Narvik Airport, Framnes (Narvik lufthavn, Framnes; ) is a former public regional airport closed down in 2017 in Narvik Municipality in Nordland county, Norway. It was located at Framnes in the town of Narvik, along the Ofotfjorden. It was operated by the state-owned Avinor and consisted of a 965 m runway aligned 01–19 (roughly north–south).

The airport closed on 1 April 2017, due to the construction of the new Hålogaland bridge (opened December 2018) which shortened the journey to the larger Harstad-Narvik Airport, Evenes, making that the primary airport for Narvik.

==History==
Until its closure, the airport was served by Widerøe, who operate a public service obligation route to Bodø. Narvik is now only served by the primary Harstad/Narvik Airport, Evenes, capable of jetliner operations. The airport handled 27,142 passengers in 2012.

Narvik was served by a seaplane service from 1935 to 1939 and from 1946 to 1971. Planning of Evenes started during the 1950s, but from the late 1968 Narvik Municipality proposed building both a regional and primary airport. Framnes was completed in 1972, a year before Evenes, and scheduled services started on 1 October 1975. The terminal building was completed in 1986 and the airport was nationalized in 1997. Widerøe has operated at the airport since the opening, except from 2003 to 2006, when the airport was served by Kato Air.

===Seaplanes===
The first scheduled airline service to Narvik was carried out by Norwegian Air Lines in 1935. Using a Junkers W 34, they flew a coastal route between Bergen and Tromsø, which landed in Narvik.
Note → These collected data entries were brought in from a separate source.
Definition serves (namespace : string) : bool :=
  match ig_ServesNamespace own with Some f => f namespace | None => false end.

(** The Ingresses a change of the slice's Service is a change of members for. *)
Definition enqueueSlice (slice : EndpointSlice) : list string :=
  let svcName := opt_or "" (es_Labels slice !! LabelServiceName) in
  if decide (svcName = "") then []
  else if negb (serves (es_Namespace slice)) then []
  else match ingresses_of (es_Namespace slice) with
  | Err _ => []
  | Ok ings =>
      flat_map (λ ing, if Ours own ing && existsb (λ b, bool_decide (br_Service b = svcName)) (collectBackends ing).2
                       then enqueueIngress ing else []) ings
  end.

(** ** The worker *)
Definition recordFailure (namespace name : string) : option Ingress :=
  if has_events then
    match ig_Ingresses own namespace name with Ok ing => Some ing | Err _ => None end
  else None.

Definition reconcile (key : string) : M W (Verdict * option Ingress) :=
  match SplitMetaNamespaceKey key with
  | None => mret (Forgotten, None)
  | Some (namespace, name) =>
      if serves namespace then
        r ← try (reconcilerOf namespace);
        match r with
        | Err _ => mret (Requeued, None)
        | Ok r =>
            done ← try (Reconcile r namespace name);
            match done with
            | Err _ => mret (Requeued, recordFailure namespace name)
            | Ok _ => mret (Forgotten, None)
            end
        end
      else mret (Forgotten, None)
  end.

(** ** The sweep *)
Definition alive (r : Reconciler) (ing : Ingress) : bool :=
  Ours r ing && bool_decide (in_DeletionTimestamp ing = None).
(** A failure to delete one is logged. *)
Definition sweep_lb (r : Reconciler) (lb : LoadBalancer) : M W () :=
  let down := try (tearDown r (lr_Name (lb_row lb)) lb) ≫= λ _, mret () in
  match ParseLBName (ig_Tenant r) (lr_Name (lb_row lb)) with
  | None => mret ()
  | Some (namespace, name) =>
      if negb (serves namespace) then down
      else match ig_Ingresses r namespace name with
      | Ok ing => if alive r ing then mret () else down
      | Err e => if negb (IsNotFound e) then mret () else down
      end
  end.

Definition sweepOne (r : Reconciler) : M W () :=
  match ig_Namespaces r with
  | None | Some [] => mret ()
  | Some _ =>
      all ← try ListLoadBalancers;
      match all with
      | Err _ => mret ()
      | Ok all => for_each all (sweep_lb r)
      end
  end.
End controller.

(** ** What taking down leaves

    [razed D N s s']: of the objects there were, only load balancers in [D] may be
    gone, with what was on them, and bundles of the names in [N]; an address is as
    it was, or was on such a load balancer's port: then it is off it, or deleted
    where its description is the load balancer's name; nothing is new. *)
Definition fip_fate (D : string → Prop) (s : LBState) (f : FIPRow) (o : option FIPRow) : Prop :=
  o = Some f ∨
  ∃ j row, D j ∧ s_lbs s !! j = Some row ∧ fr_PortID f = lr_VipPortID row ∧ fr_PortID f ≠ "" ∧
    (o = Some (detached (fr_PortID f) f) ∨ (o = None ∧ fr_Description f = lr_Name row)).

Record razed (D N : string → Prop) (s s' : LBState) : Prop := {
  rz_lbs : ∀ j, ¬ D j → s_lbs s' !! j = s_lbs s !! j;
  rz_lbs_old : ∀ j row, s_lbs s' !! j = Some row → s_lbs s !! j = Some row;
  rz_listeners : ∀ i l, s_listeners s !! i = Some l → (∀ j, j ∈ lsr_Loadbalancers l → ¬ D j) →
    s_listeners s' !! i = Some l ∧ policies_of s' i = policies_of s i ∧ settings_of s' i = settings_of s i;
  rz_pools : ∀ i p, s_pools s !! i = Some p → (∀ j, j ∈ plr_Loadbalancers p.1 → ¬ D j) →
    s_pools s' !! i = Some p;
  rz_services : s_services s' = s_services s;
  rz_ingresses : s_ingresses s' = s_ingresses s;
  rz_fips : ∀ i f, s_fips s !! i = Some f → fip_fate D s f (s_fips s' !! i);
  rz_fips_old : ∀ i f, s_fips s' !! i = Some f → is_Some (s_fips s !! i);
  rz_secrets : ∀ ref row, s_secrets s !! ref = Some row →
    (∀ n, N n → has_prefix (scr_Name row) (tls_prefix n) = false) → s_secrets s' !! ref = Some row;
  rz_secrets_old : ∀ ref row, s_secrets s' !! ref = Some row → s_secrets s !! ref = Some row }.
(** The claim [cur] with the status of [c], at version [rv]. *)
Definition status_of (c cur : Claim) (rv : Z) : Claim :=
  mkClaim (cl_Namespace cur) (cl_Name cur) (cl_UID cur) rv (cl_Annotations cur)
    (cl_DeletionTimestamp cur) (cl_StorageClassName cur) (cl_VolumeName cur) (cl_AccessModes cur)
    (cl_Requests cur) (cl_Capacity c) (cl_AllocatedResources c) (cl_AllocatedResourceStatuses c).
Definition with_capacity (m : gmap string Quantity) (c : Claim) : Claim :=
  mkClaim (cl_Namespace c) (cl_Name c) (cl_UID c) (cl_ResourceVersion c) (cl_Annotations c)
    (cl_DeletionTimestamp c) (cl_StorageClassName c) (cl_VolumeName c) (cl_AccessModes c)
    (cl_Requests c) m (cl_AllocatedResources c) (cl_AllocatedResourceStatuses c).
Definition with_allocated (m : gmap string Quantity) (c : Claim) : Claim :=
  mkClaim (cl_Namespace c) (cl_Name c) (cl_UID c) (cl_ResourceVersion c) (cl_Annotations c)
    (cl_DeletionTimestamp c) (cl_StorageClassName c) (cl_VolumeName c) (cl_AccessModes c)
    (cl_Requests c) (cl_Capacity c) m (cl_AllocatedResourceStatuses c).
Definition with_statuses (m : gmap string string) (c : Claim) : Claim :=
  mkClaim (cl_Namespace c) (cl_Name c) (cl_UID c) (cl_ResourceVersion c) (cl_Annotations c)
    (cl_DeletionTimestamp c) (cl_StorageClassName c) (cl_VolumeName c) (cl_AccessModes c)
    (cl_Requests c) (cl_Capacity c) (cl_AllocatedResources c) m.

Definition pv_written (rv : Z) (phase : string) (pv : PersistentVolume) : PersistentVolume :=
  mkPV (pv_Name pv) rv (pv_Annotations pv) (pv_AccessModes pv) (pv_Capacity pv)
    (pv_ReclaimPolicy pv) (pv_StorageClassName pv) (pv_ClaimRef pv) (pv_CSI pv) (pv_NodeAffinity pv) phase.
Definition with_pv_capacity (m : gmap string Quantity) (pv : PersistentVolume) : PersistentVolume :=
  mkPV (pv_Name pv) (pv_ResourceVersion pv) (pv_Annotations pv) (pv_AccessModes pv) m
    (pv_ReclaimPolicy pv) (pv_StorageClassName pv) (pv_ClaimRef pv) (pv_CSI pv) (pv_NodeAffinity pv) (pv_Phase pv).
(** *** Creating and removing *)
Lemma Backend_Create_runs b s name kind gib description storageType az :
  runs view s (Backend_Create b name kind gib description storageType az)
    (λ p s', made b name kind gib description storageType az p s s')
    (λ _ s', maybe s (λ s', ∃ p, made b name kind gib description storageType az p s s') s').
Proof.
  unfold Backend_Create, made, or_default. set (g := if (gib <? 1)%Z then 1%Z else gib).
  assert (g = Z.max 1 gib) as <- by (unfold g; destruct (Z.ltb_spec gib 1); lia).
  case_decide as Hb; [subst|case_decide as Hs; [subst|apply runs_fail; by left]].
  - destruct (be_Block b); simpl; [|apply runs_fail; by left].
    eapply runs_bind_wrap; [apply (law_volumes_Create s)| |]; cbv beta.
    + intros e s' [->|(v & Hv & Hne & Hsz & ->)]; [by left|]. right. exists (mkProvisioned Block (vo_ID v) (vo_Size v)).
      simpl. do 2 (split; [done|]). split; [by unfold size_of; simpl; rewrite Hv|]. split; [done|]. by left.
    + intros v s' (Hv & Hne & Hsz & ->). apply runs_ret. simpl.
      do 2 (split; [done|]). split; [by unfold size_of; simpl; rewrite Hv|]. split; [done|]. by left.
  - destruct (be_Shared b); simpl; [|apply runs_fail; by left].
    eapply runs_bind_wrap; [apply (law_shares_Create s)| |]; cbv beta.
    + intros e s' [->|(v & Hv & Hne & Hsz & exports & ->)]; [by left|]. right.
      exists (mkProvisioned Shared (so_ID v) (so_Size v)).
      simpl. do 2 (split; [done|]). split; [by unfold size_of; simpl; rewrite Hv|]. split; [done|]. right.
      split; [done|]. by exists exports; case_decide; case_decide; simplify_eq.
    + intros v s' (Hv & Hne & Hsz & exports & ->). apply runs_ret. simpl.
      do 2 (split; [done|]). split; [by unfold size_of; simpl; rewrite Hv|]. split; [done|]. right.
      split; [done|]. by exists exports; case_decide; case_decide; simplify_eq.
Qed.

Lemma Backend_Delete_runs s kind id :
  runs view s (Backend_Delete kind id) (λ _ s', s' = removed kind id s)
    (λ _ s', maybe s (λ s', s' = removed kind id s) s').
Proof.
  unfold Backend_Delete, removed. case_decide; [|case_decide; [|by apply runs_ret]].
  - apply runs_ignoring. eapply runs_conseq; [apply (law_volumes_Delete s)|done|]; cbv beta.
    intros e s' [Hm Hn]. destruct (ResponseCodeIs e 404); [|done].
    destruct Hn as [-> Hn]; [done|]. unfold set_volumes. rewrite delete_id by done. by destruct s.
  - apply runs_ignoring. eapply runs_conseq; [apply (law_shares_Delete s)|done|]; cbv beta.
    intros e s' [Hm Hn]. destruct (ResponseCodeIs e 404); [|done].
    destruct Hn as [-> Hn]; [done|]. unfold set_shares. rewrite delete_id by done. by destruct s.
Qed.
End facts.
(* ===== verification/VolumeExpand.v ===== *)
(** * pkg/volume/reconciler.go: growing a claim

    What a claim says of itself while the storage behind it grows: the size
    this has undertaken to reach, how far it has got, and -- last, and only
    when filesystem and storage are both there -- the size it has. *)

From S2P Require Import Prelude GoStd K8s ZunCapsule Storage VolumeBackend VolumePlan.
From Stdlib Require Import Ascii.

Local Open Scope string_scope.
Local Open Scope list_scope.

(** [ClaimResourceStatus]. *)
Definition ControllerResizeInProgress : string := "ControllerResizeInProgress".
Definition ControllerResizeInfeasible : string := "ControllerResizeInfeasible".
Definition NodeResizeInProgress : string := "NodeResizeInProgress".

Definition nil_map : gerror := ErrMsg "panic: assignment to entry in nil map".

Section expand.
Context {Q : Quantities} {W : Type} {cinder : Cinder W} {manila : Manila W} {clock : Clock W}.
Context {claims : ClaimsAPI W} {pvs : VolumesAPI W} {capsules : CapsuleVolumes W} {events : EventRecorder W}.
Variable r : Reconciler.

(** [CapsuleAPI.ExtendVolume] (pkg/zun/extend.go). *)
Definition ExtendVolume (podUID volumeID : string) (gib : Z) : M W () :=
  if decide (podUID = "" ∨ volumeID = "") then
    fail (ErrMsg "a pod UID and a volume id are required to extend")
  else translated (http_ExtendVolume ("kubezun-" +:+ podUID) volumeID gib).

Definition report (claim : Claim) (reason message : string) : M W () :=
  if rc_Events r then Eventf (cl_key claim) reason message else mret ().

Definition settleAllocation (claim : Claim) (want have : Quantity) : M W () :=
  match cl_AllocatedResources claim !! ResourceStorage with
  | None => mret ()
  | Some allocated =>
      if decide (QCmp allocated want ≠ Gt) then mret ()
      else if decide (is_Some (cl_AllocatedResourceStatuses claim !! ResourceStorage)) then mret ()
      else if decide (QCmp have want = Gt) then mret ()
      else
        fresh ← claims_Get (cl_Namespace claim) (cl_Name claim);
        (* an empty map arrives as a nil one *)
        if decide (cl_AllocatedResources fresh = ∅) then fail nil_map
        else
          claims_UpdateStatus (with_allocated (<[ResourceStorage := want]> (cl_AllocatedResources fresh)) fresh)
            ≫= λ _, mret ()
  end.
The route continued until 1939 when it was terminated because of the break-out of World War II. The route resumed in 1946, when it was flown with a Junkers Ju 52. The water aerodrome consisted of a floating pier in the port. Widerøe started flying to Narvik in 1951, at first flying via Svolvær to Bodø. DNL's successor Scandinavian Airlines System (SAS) terminated its seaplane routes the following year, leaving them to Widerøe, who operated the Noorduyn Norseman and de Havilland Canada Otter.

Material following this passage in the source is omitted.